The word "split" marks the lines to find; copy every such line from the data below.

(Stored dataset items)
-=-=-=-=-

(* ===== verification/InitProps.v ===== *)
(** * The theorems about the first processes *)

From S2P Require Import Prelude ListHead ListHeadOps Mm Paging64 PagingSpec PagingProps Context Queue Process.
From S2P Require Import Sched SchedSpec SchedInv SchedProps ForkProps Init.

Module ExInit.
#[local] Existing Instance ex_boot.
#[local] Existing Instance Ex.layout.

Definition blank : process := Process 0 "" 0 UNUSED 0 0 (AtFresh, 0) 0.

Definition kernel : kstate heap :=
  KState ex_machine (foldr map_node (Heap ∅ ∅) (ready :: (mlfq_at <$> [0; 1; 2])))
    (foldr (λ p, <[p := blank]>) ∅ (bootstrap_proc :: Ex.slots)) ∅ 0 0 0 true 0 0.

Definition sp (p : Z) : Z := 0xffff800000121000 - 0x100.
Definition start : sys heap := Sys kernel ∅ [] false.
Definition run (n : nat) : outcome (unit * sys heap) := boot 1 2 sp n start.
End ExInit.

(** What [init], A and B print. *)
Definition transcript : list string :=
  [ "init: pid %d, on its own kernel stack"; "init: forked A (pid %d) and B (pid %d)";
    "init: scheduler process created"; "init: starting scheduler" ]
  ++ concat (replicate (Z.to_nat ABAB_TURNS) ["A"; "B"])
  ++ [newline; "A: done."; "B: done."].

Section turns.
Context {H : Type} `{QO : QueueOps H} `{BI : BootInfo} `{LY : Layout}.
Context (init_addr scheduler_addr : Z) (sp : Z → Z).
Abbreviation turn := (turn scheduler_addr sp).
Abbreviation turns := (turns scheduler_addr sp).
Abbreviation boot := (boot init_addr scheduler_addr sp).

Lemma turns_app n m s : turns (n + m) s = (turns n ;; turns m) s.
Proof using Type.
  revert s. induction n as [|n IH]; intros s; cbn [Nat.add Init.turns]; [done|].
  unfold mbind, M_bind. destruct (turn s) as [[[] s1]| | | |]; [apply IH|done..].
Qed.

(** What has been printed stays. *)
Definition grows {A} (m : M (sys H) A) : Prop := ∀ s a s', m s = Ok (a, s') → y_out s `prefix_of` y_out s'.

Lemma grows_bind {A B} (m : M (sys H) A) (f : A → M (sys H) B) : grows m → (∀ a, grows (f a)) → grows (m ≫= f).
Proof using Type. intros Hm Hf s b s' (a & s1 & H1 & H2)%M_bind_inv. etrans; [by eapply Hm|by eapply Hf]. Qed.
Lemma grows_kern {A} (m : M (kstate H) A) : grows (kern m).
Proof using Type. intros s a s'. unfold kern. destruct (m (y_k s)) as [[]| | | |]; by intros [= <- <-]. Qed.
Lemma grows_modify f : (∀ s, y_out s `prefix_of` y_out (f s)) → grows (modify f).
Proof using Type. intros Hf s a s' [= _ <-]. apply Hf. Qed.
Lemma grows_gets {A} (f : sys H → A) : grows (gets f).
Proof using Type. by intros s a s' [= _ <-]. Qed.
Lemma grows_ret {A} (a : A) : grows (mret a).
Proof using Type. by intros s b s' [= _ <-]. Qed.
Lemma grows_panic {A} msg : grows (A:=A) (panic msg).
Proof using Type. by intros s b s' [=]. Qed.

Ltac grow := repeat first
  [ apply grows_kern | apply grows_gets | apply grows_ret | apply grows_panic
  | apply grows_modify; intros ?; cbn; (done || by apply prefix_app_r)
  | apply grows_bind; [|intros ?]
  | match goal with |- grows (match ?x with _ => _ end) => destruct x end
  | intros ? ? ? [=]; done ].

Lemma turn_grows : grows turn.
Proof using Type. unfold Init.turn, current, init, proc_a, proc_b, printk, set_ctl. grow. Qed.

Lemma turns_grow n : grows (turns n).
Proof using Type. induction n; cbn [Init.turns]; [apply grows_ret|]. apply grows_bind; [apply turn_grows|done]. Qed.

Lemma turns_fixed n s : turn s = Ok (tt, s) → turns n s = Ok (tt, s).
Proof using Type. intros Ht. induction n as [|n IH]; [done|]. cbn [Init.turns]. by rewrite (M_bind_Ok _ _ _ _ _ Ht). Qed.

(** A boot that reaches a state a turn does not change stays there, and has printed a part of what
    it ends with before. *)
Lemma boot_fixed n s s' : boot n s = Ok (tt, s') → turn s' = Ok (tt, s') →
  ∀ m, ∃ s'', boot m s = Ok (tt, s'') ∧ y_out s'' `prefix_of` y_out s' ∧ ((n ≤ m)%nat → s'' = s').
Proof using Type.
  unfold Init.boot. intros ([] & s1 & H1 & (k & s2 & H2 & H3)%M_bind_inv)%M_bind_inv Ht m.
  rewrite (M_bind_Ok _ _ _ _ _ H1), (M_bind_Ok _ _ _ _ _ H2).
  destruct (decide (n ≤ m)%nat) as [Hle|Hlt].
  - exists s'. split; [|done]. replace m with (n + (m - n))%nat by lia.
    rewrite turns_app, (M_bind_Ok _ _ _ _ _ H3). by apply turns_fixed.
  - replace n with (m + (n - m))%nat in H3 by lia. rewrite turns_app in H3.
    destruct (M_bind_inv _ _ _ _ _ H3) as ([] & s3 & H4 & H5). exists s3.
    split; [done|]. split; [by eapply turns_grow|lia].
Qed.
End turns.


(** ** The run of a concrete kernel *)

#[local] Instance machine_eq_dec : EqDecision machine.
Proof. solve_decision. Defined.
#[local] Instance heap_eq_dec : EqDecision heap.
Proof. solve_decision. Defined.
#[local] Instance process_eq_dec : EqDecision process.
Proof. solve_decision. Defined.
#[local] Instance vm_region_eq_dec : EqDecision vm_region.
Proof. solve_decision. Defined.
#[local] Instance kstate_eq_dec : EqDecision (kstate heap).
Proof. solve_decision. Defined.
#[local] Instance ctl_eq_dec : EqDecision ctl.
Proof. solve_decision. Defined.
#[local] Instance sys_eq_dec : EqDecision (sys heap).
Proof. solve_decision. Defined.

(** All is printed after 33 turns, and the next one, of [init], leads back to the same state. *)
Definition ends (r : outcome (unit * sys heap)) : bool :=
  match r with
  | Ok (_, s) => bool_decide (y_out s = transcript)
      && match turn 2 ExInit.sp s (QO:=list_queue) (BI:=ex_boot) (LY:=Ex.layout) with
         | Ok (_, s') => bool_decide (s' = s)
         | _ => false
         end
  | _ => false
  end.

Lemma run_ends : ends (ExInit.run 33) = true.
Proof. vm_compute. reflexivity. Qed.

(** A run of the first processes, from this one kernel and without timer interrupts: whatever the number of turns, there is
    no panic, fault or hang, and what is printed is a part of the transcript, the whole of it after 33 turns. *)
Example boot_run : ∀ n, ∃ s, ExInit.run n = Ok (tt, s)
  ∧ y_out s `prefix_of` transcript ∧ ((33 ≤ n)%nat → y_out s = transcript).
Proof.
  intros n. pose proof run_ends as He. unfold ends in He.
  destruct (ExInit.run 33) as [[[] s]| | | |] eqn:E; [|done..].
  apply andb_true_iff in He as [<-%bool_decide_eq_true Ht].
  destruct (turn _ _ s) as [[[] s1]| | | |] eqn:Et; [|done..]. apply bool_decide_eq_true in Ht as ->.
  destruct (boot_fixed (QO:=list_queue) (BI:=ex_boot) (LY:=Ex.layout) 1 2 ExInit.sp 33 ExInit.start s E Et n)
    as (s' & Hs & Hpre & Hend).
  exists s'. split; [exact Hs|]. split; [exact Hpre|]. intros Hn. by rewrite Hend.
Qed.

-=-=-=-=-

Solution for this problem |
  - exists s'. split; [|done]. replace m with (n + (m - n))%nat by lia.
    split; [done|]. split; [by eapply turns_grow|lia].
  exists s'. split; [exact Hs|]. split; [exact Hpre|]. intros Hn. by rewrite Hend.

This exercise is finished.